Copy out each line of the data holding "that".
◇ ◇ ◇ ◇ ◇
(** * Cookie consent manager (js/cookies.js): a shallow embedding

    The script is a thin layer over two browser facilities: the document's
    cookie store, reached through the [document.cookie] accessor, and the DOM.
    The embedding keeps the script's own functions as Rocq functions with the
    same names and the same order of effects, and models the two browser
    facilities explicitly:

    - JavaScript strings are [string]s (sequences of 8-bit characters);
    - JavaScript numbers are integers ([Z]): the script multiplies [days] by a
      number of milliseconds and otherwise only tests numbers for truthiness;
    - a method of [CookieConsent] is a function from the controller object and
      the browser state to an [outcome]: normal completion or a thrown
      exception, each with the state reached;
    - the platform's [JSON.parse] and [JSON.stringify] are parameters. *)

From Stdlib Require Import ZArith Ascii String DecimalString Bool List.
From stdpp Require Import base option gmap strings list fin_maps.
Import ListNotations.

Local Open Scope Z_scope.

(** ** JavaScript strings *)

Module JsString.

Definition space : ascii := Ascii.ascii_of_nat 32.
Definition tab : ascii := Ascii.ascii_of_nat 9.
Definition semicolon : ascii := Ascii.ascii_of_nat 59.
Definition equals_sign : ascii := Ascii.ascii_of_nat 61.
Definition double_quote : ascii := Ascii.ascii_of_nat 34.

(** [s.split(';')] for a one-character separator: the pieces between the
    separators, in order; never the empty array. *)
Fixpoint split (sep : ascii) (s : string) : list string :=
  match s with
  | EmptyString => [EmptyString]
  | String c r =>
      if Ascii.eqb c sep then EmptyString :: split sep r
      else match split sep r with
           | piece :: pieces => String c piece :: pieces
           | [] => [String c EmptyString]
           end
  end.

(** [s.substring(n, s.length)]. *)
Fixpoint drop (n : nat) (s : string) : string :=
  match n, s with
  | O, _ => s
  | S n', String _ r => drop n' r
  | S _, EmptyString => EmptyString
  end.

(** [s.indexOf(p) === 0]: [p] occurs in [s] at position 0. *)
Fixpoint starts_with (p s : string) : bool :=
  match p, s with
  | EmptyString, _ => true
  | String a p', String b s' => Ascii.eqb a b && starts_with p' s'
  | String _ _, EmptyString => false
  end.

(** Does the character occur in the string? *)
Fixpoint mem (c : ascii) (s : string) : bool :=
  match s with
  | EmptyString => false
  | String d r => Ascii.eqb d c || mem c r
  end.

(** [pieces.join(sep)]. *)
Fixpoint join (sep : string) (pieces : list string) : string :=
  match pieces with
  | [] => EmptyString
  | [p] => p
  | p :: rest => p +:+ sep +:+ join sep rest
  end.

(** The text before the first occurrence of [c] (all of it when there is
    none) and the text after it, when there is one. *)
Fixpoint cut (c : ascii) (s : string) : string * option string :=
  match s with
  | EmptyString => (EmptyString, None)
  | String d r =>
      if Ascii.eqb d c then (EmptyString, Some r)
      else let '(before, after) := cut c r in (String d before, after)
  end.

End JsString.

(** ** Core cookie functions: reading *)

(** The loop [while (c.charAt(0) === ' ') c = c.substring(1, c.length)]. *)
Fixpoint strip_leading_spaces (c : string) : string :=
  match c with
  | String a r => if Ascii.eqb a JsString.space then strip_leading_spaces r else c
  | EmptyString => c
  end.

(** The [for] loop of [getCookie] over the array [ca]. *)
Fixpoint getCookie_scan (nameEQ : string) (ca : list string) : option string :=
  match ca with
  | [] => None
  | c0 :: rest =>
      let c := strip_leading_spaces c0 in
      if JsString.starts_with nameEQ c
      then Some (JsString.drop (String.length nameEQ) c)
      else getCookie_scan nameEQ rest
  end.

(** [getCookie(name)] on the text that [document.cookie] reads as;
    [None] is [null]. *)
Definition getCookie_in (document_cookie : string) (name : string) : option string :=
  let nameEQ := name +:+ "=" in
  let ca := JsString.split JsString.semicolon document_cookie in
  getCookie_scan nameEQ ca.

(** ** The platform's [Date]

    A time value is a number of milliseconds since the epoch, in UTC. *)

Module JsDate.

Definition msPerDay : Z := 24 * 60 * 60 * 1000.

(** Year, month (1..12) and day of the month of a day number counted from
    1970-01-01, in the proleptic Gregorian calendar. *)
Definition civil_from_days (z : Z) : Z * Z * Z :=
  let z := z + 719468 in
  let era := z / 146097 in
  let doe := z - era * 146097 in
  let yoe := (doe - doe / 1460 + doe / 36524 - doe / 146096) / 365 in
  let doy := doe - (365 * yoe + yoe / 4 - yoe / 100) in
  let mp := (5 * doy + 2) / 153 in
  let d := doy - (153 * mp + 2) / 5 + 1 in
  let m := if mp <? 10 then mp + 3 else mp - 9 in
  let y := yoe + era * 400 in
  (if m <=? 2 then y + 1 else y, m, d).

(** The inverse: the day number of a calendar date. *)
Definition days_from_civil (y m d : Z) : Z :=
  let y := if m <=? 2 then y - 1 else y in
  let era := y / 400 in
  let yoe := y - era * 400 in
  let doy := (153 * (if 2 <? m then m - 3 else m + 9) + 2) / 5 + d - 1 in
  let doe := yoe * 365 + yoe / 4 - yoe / 100 + doy in
  era * 146097 + doe - 719468.

Definition day_names : list string :=
  ["Sun"; "Mon"; "Tue"; "Wed"; "Thu"; "Fri"; "Sat"].
Definition month_names : list string :=
  ["Jan"; "Feb"; "Mar"; "Apr"; "May"; "Jun";
   "Jul"; "Aug"; "Sep"; "Oct"; "Nov"; "Dec"].

Definition decimal (n : Z) : string :=
  NilZero.string_of_uint (N.to_uint (Z.to_N n)).

(** Decimal digits of a natural number, zero-padded to [width]. *)
Definition padded (width : nat) (n : Z) : string :=
  let s := decimal n in
  JsString.join "" (repeat "0"%string (width - String.length s)) +:+ s.

(** [date.toUTCString()] of the date whose time value is [t], after the
    clipping [setTime] applies. *)
Definition toUTCString (t : Z) : string :=
  if 8640000000000000 <? Z.abs t then "Invalid Date"
  else
    let day := t / msPerDay in
    let ms := t mod msPerDay in
    let '(y, m, d) := civil_from_days day in
    nth (Z.to_nat ((day + 4) mod 7)) day_names "" +:+ ", " +:+
    padded 2 d +:+ " " +:+
    nth (Z.to_nat (m - 1)) month_names "" +:+ " " +:+
    (if y <? 0 then "-" +:+ padded 4 (- y) else padded 4 y) +:+ " " +:+
    padded 2 (ms / 3600000) +:+ ":" +:+
    padded 2 (ms / 60000 mod 60) +:+ ":" +:+
    padded 2 (ms / 1000 mod 60) +:+ " GMT".

(** [date.toISOString()]; it throws a [RangeError] on an invalid date,
    which is [None] here. *)
Definition toISOString (t : Z) : option string :=
  if 8640000000000000 <? Z.abs t then None
  else
    let day := t / msPerDay in
    let ms := t mod msPerDay in
    let '(y, m, d) := civil_from_days day in
    Some ((if y <? 0 then "-" +:+ padded 6 (- y)
           else if 9999 <? y then "+" +:+ padded 6 y else padded 4 y) +:+ "-" +:+
          padded 2 m +:+ "-" +:+ padded 2 d +:+ "T" +:+
          padded 2 (ms / 3600000) +:+ ":" +:+
          padded 2 (ms / 60000 mod 60) +:+ ":" +:+
          padded 2 (ms / 1000 mod 60) +:+ "." +:+
          padded 3 (ms mod 1000) +:+ "Z").

End JsDate.

(** ** Core cookie functions: writing *)

(** [value || ""] for a string [value]. *)
Definition or_empty (value : string) : string :=
  match value with
  | EmptyString => ""
  | _ => value
  end.

(** [if (days)]: a supplied number is truthy unless it is zero; an omitted
    argument is [undefined]. *)
Definition days_truthy (days : option Z) : bool :=
  match days with
  | Some d => negb (d =? 0)
  | None => false
  end.

(** The local [expires] of [setCookie], at time value [now]. *)
Definition setCookie_expires (now : Z) (days : option Z) : string :=
  match days with
  | Some d =>
      if days_truthy days
      then "; expires=" +:+ JsDate.toUTCString (now + d * 24 * 60 * 60 * 1000)
      else ""
  | None => ""
  end.

(** The [cookieString] that [setCookie] assigns to [document.cookie], on a page
    whose [window.location.protocol] is [protocol]. *)
Definition setCookie_string (now : Z) (protocol : string)
    (name value : string) (days : option Z) (secure : bool) (sameSite : string)
    : string :=
  let expires := setCookie_expires now days in
  let cookieString := name +:+ "=" +:+ or_empty value +:+ expires +:+ "; path=/" in
  let cookieString :=
    if secure && String.eqb protocol "https:"
    then cookieString +:+ "; Secure" else cookieString in
  cookieString +:+ "; SameSite=" +:+ sameSite.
◇ ◇ ◇ ◇ ◇
Written reply →
(** [getCookie(name)] on the text that [document.cookie] reads as;
(** The [cookieString] that [setCookie] assigns to [document.cookie], on a page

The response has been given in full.